About this task
Could you write out every entry exactly as it stands?

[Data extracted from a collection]
(* ===== verification/EpochSlots.v ===== *)
(** The steps of the epoch transition that change slots and assignments: activation of the
    Cascade ledgers, allocation, the write window, expiry, and the backfilling of slots.  Each
    lemma gives the slots the step leaves, as a function of the slots before. *)

From S2P Require Import SimpleRng TreeHash StateErr DataLedger EpochSnapshot EpochInv Prelude.

(** What the steps on slots do not change. *)
Definition rest (s : EpochSnapshot) :=
  (owners s, stake_commitments s, pledge_commitments s, all_active_partitions s, unassigned_partitions s,
   epoch_block s).

Lemma rest_set_ledgers L s : rest (set_ledgers L s) = rest s.
Proof. done. Qed.

Lemma epoch_inv_rest `{Sha256} c seed s s' :
  epoch_inv c seed s → rest s' = rest s → wf_ledgers c (ledgers s') →
  slot_inv (ec_num_partitions_per_slot c) (λ _, False) (ledger_slots (ledgers s')) (data_partitions s')
    (capacity_partitions s') → epoch_inv c seed s'.
Proof.
  intros [_ _ Hp Hc] Hr HL Hs. unfold rest in Hr. injection Hr as Ho Hst Hpl Ha Hu _.
  split; [done..| |]; [by rewrite Ha, Hu, Ho|by rewrite Hst, Hpl, Ho].
Qed.

(** ** Loops over ledgers *)

Lemma for_each_ledgers (f : DataLedger → Ledgers → result EpochSnapshotError Ledgers)
    (g : DataLedger → list LedgerSlot → list LedgerSlot) (P : DataLedger → list LedgerSlot → Prop) ls s :
  NoDup ls →
  (∀ l L, l ∈ ls → shape L = shape (ledgers s) → P l (ledger_slots L l) →
    ∃ L', f l L = Ok L' ∧ shape L' = shape L ∧
      ∀ l', ledger_slots L' l' = if decide (l' = l) then g l (ledger_slots L l) else ledger_slots L l') →
  (∀ l, l ∈ ls → P l (ledger_slots (ledgers s) l)) →
  ∃ L', for_each (λ l, update_ledgers (f l)) ls s = (set_ledgers L' s, Ok ()) ∧ shape L' = shape (ledgers s) ∧
    ∀ l, ledger_slots L' l =
      if decide (l ∈ ls) then g l (ledger_slots (ledgers s) l) else ledger_slots (ledgers s) l.
Proof.
  intros Hnd Hf HP. revert s Hf HP. induction Hnd as [|l ls Hnot Hnd IH]; intros s Hf HP.
  { exists (ledgers s). by destruct s. }
  destruct (Hf l (ledgers s)) as (L1 & HL1 & Hsh1 & Hv1); [by left|done|by apply HP; left|].
  destruct (IH (set_ledgers L1 s)) as (L2 & HL2 & Hsh2 & Hv2).
  - intros l' L Hl' Hsh Hp. apply Hf; [by right|cbn in Hsh; congruence|done].
  - intros l' Hl'. cbn. rewrite Hv1, decide_False by (by intros ->). apply HP. by right.
  - exists L2. split_and!.
    + cbn [for_each]. unfold mbind, SE_bind, update_ledgers, update. rewrite HL1. exact HL2.
    + cbn in Hsh2. congruence.
    + intros l'. rewrite Hv2. cbn [ledgers set_ledgers]. rewrite Hv1.
      destruct (decide (l' = l)) as [->|Hne].
      * by rewrite decide_False, decide_True by set_solver.
      * by rewrite (decide_ext (l' ∈ l :: ls) (l' ∈ ls)) by set_solver.
Qed.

Finished task
(* ===== verification/EpochSlots.v ===== *)
(** The steps of the epoch transition that change slots and assignments: activation of the
    Cascade ledgers, allocation, the write window, expiry, and the backfilling of slots.  Each
    lemma gives the slots the step leaves, as a function of the slots before. *)

From S2P Require Import SimpleRng TreeHash StateErr DataLedger EpochSnapshot EpochInv Prelude.

(** What the steps on slots do not change. *)
Definition rest (s : EpochSnapshot) :=
  (owners s, stake_commitments s, pledge_commitments s, all_active_partitions s, unassigned_partitions s,
   epoch_block s).

Lemma rest_set_ledgers L s : rest (set_ledgers L s) = rest s.
Proof. done. Qed.

Lemma epoch_inv_rest `{Sha256} c seed s s' :
  epoch_inv c seed s → rest s' = rest s → wf_ledgers c (ledgers s') →
  slot_inv (ec_num_partitions_per_slot c) (λ _, False) (ledger_slots (ledgers s')) (data_partitions s')
    (capacity_partitions s') → epoch_inv c seed s'.
Proof.
  intros [_ _ Hp Hc] Hr HL Hs. unfold rest in Hr. injection Hr as Ho Hst Hpl Ha Hu _.
  split; [done..| |]; [by rewrite Ha, Hu, Ho|by rewrite Hst, Hpl, Ho].
Qed.

(** ** Loops over ledgers *)

Lemma for_each_ledgers (f : DataLedger → Ledgers → result EpochSnapshotError Ledgers)
    (g : DataLedger → list LedgerSlot → list LedgerSlot) (P : DataLedger → list LedgerSlot → Prop) ls s :
  NoDup ls →
  (∀ l L, l ∈ ls → shape L = shape (ledgers s) → P l (ledger_slots L l) →
    ∃ L', f l L = Ok L' ∧ shape L' = shape L ∧
      ∀ l', ledger_slots L' l' = if decide (l' = l) then g l (ledger_slots L l) else ledger_slots L l') →
  (∀ l, l ∈ ls → P l (ledger_slots (ledgers s) l)) →
  ∃ L', for_each (λ l, update_ledgers (f l)) ls s = (set_ledgers L' s, Ok ()) ∧ shape L' = shape (ledgers s) ∧
    ∀ l, ledger_slots L' l =
      if decide (l ∈ ls) then g l (ledger_slots (ledgers s) l) else ledger_slots (ledgers s) l.
Proof.
  intros Hnd Hf HP. revert s Hf HP. induction Hnd as [|l ls Hnot Hnd IH]; intros s Hf HP.
  { exists (ledgers s). by destruct s. }
  destruct (Hf l (ledgers s)) as (L1 & HL1 & Hsh1 & Hv1); [by left|done|by apply HP; left|].
  destruct (IH (set_ledgers L1 s)) as (L2 & HL2 & Hsh2 & Hv2).
  - intros l' L Hl' Hsh Hp. apply Hf; [by right|cbn in Hsh; congruence|done].
  - intros l' Hl'. cbn. rewrite Hv1, decide_False by (by intros ->). apply HP. by right.
  - exists L2. split_and!.
    + cbn [for_each]. unfold mbind, SE_bind, update_ledgers, update. rewrite HL1. exact HL2.
    + cbn in Hsh2. congruence.
    + intros l'. rewrite Hv2. cbn [ledgers set_ledgers]. rewrite Hv1.
      destruct (decide (l' = l)) as [->|Hne].
      * by rewrite decide_False, decide_True by set_solver.
      * by rewrite (decide_ext (l' ∈ l :: ls) (l' ∈ ls)) by set_solver.
Qed.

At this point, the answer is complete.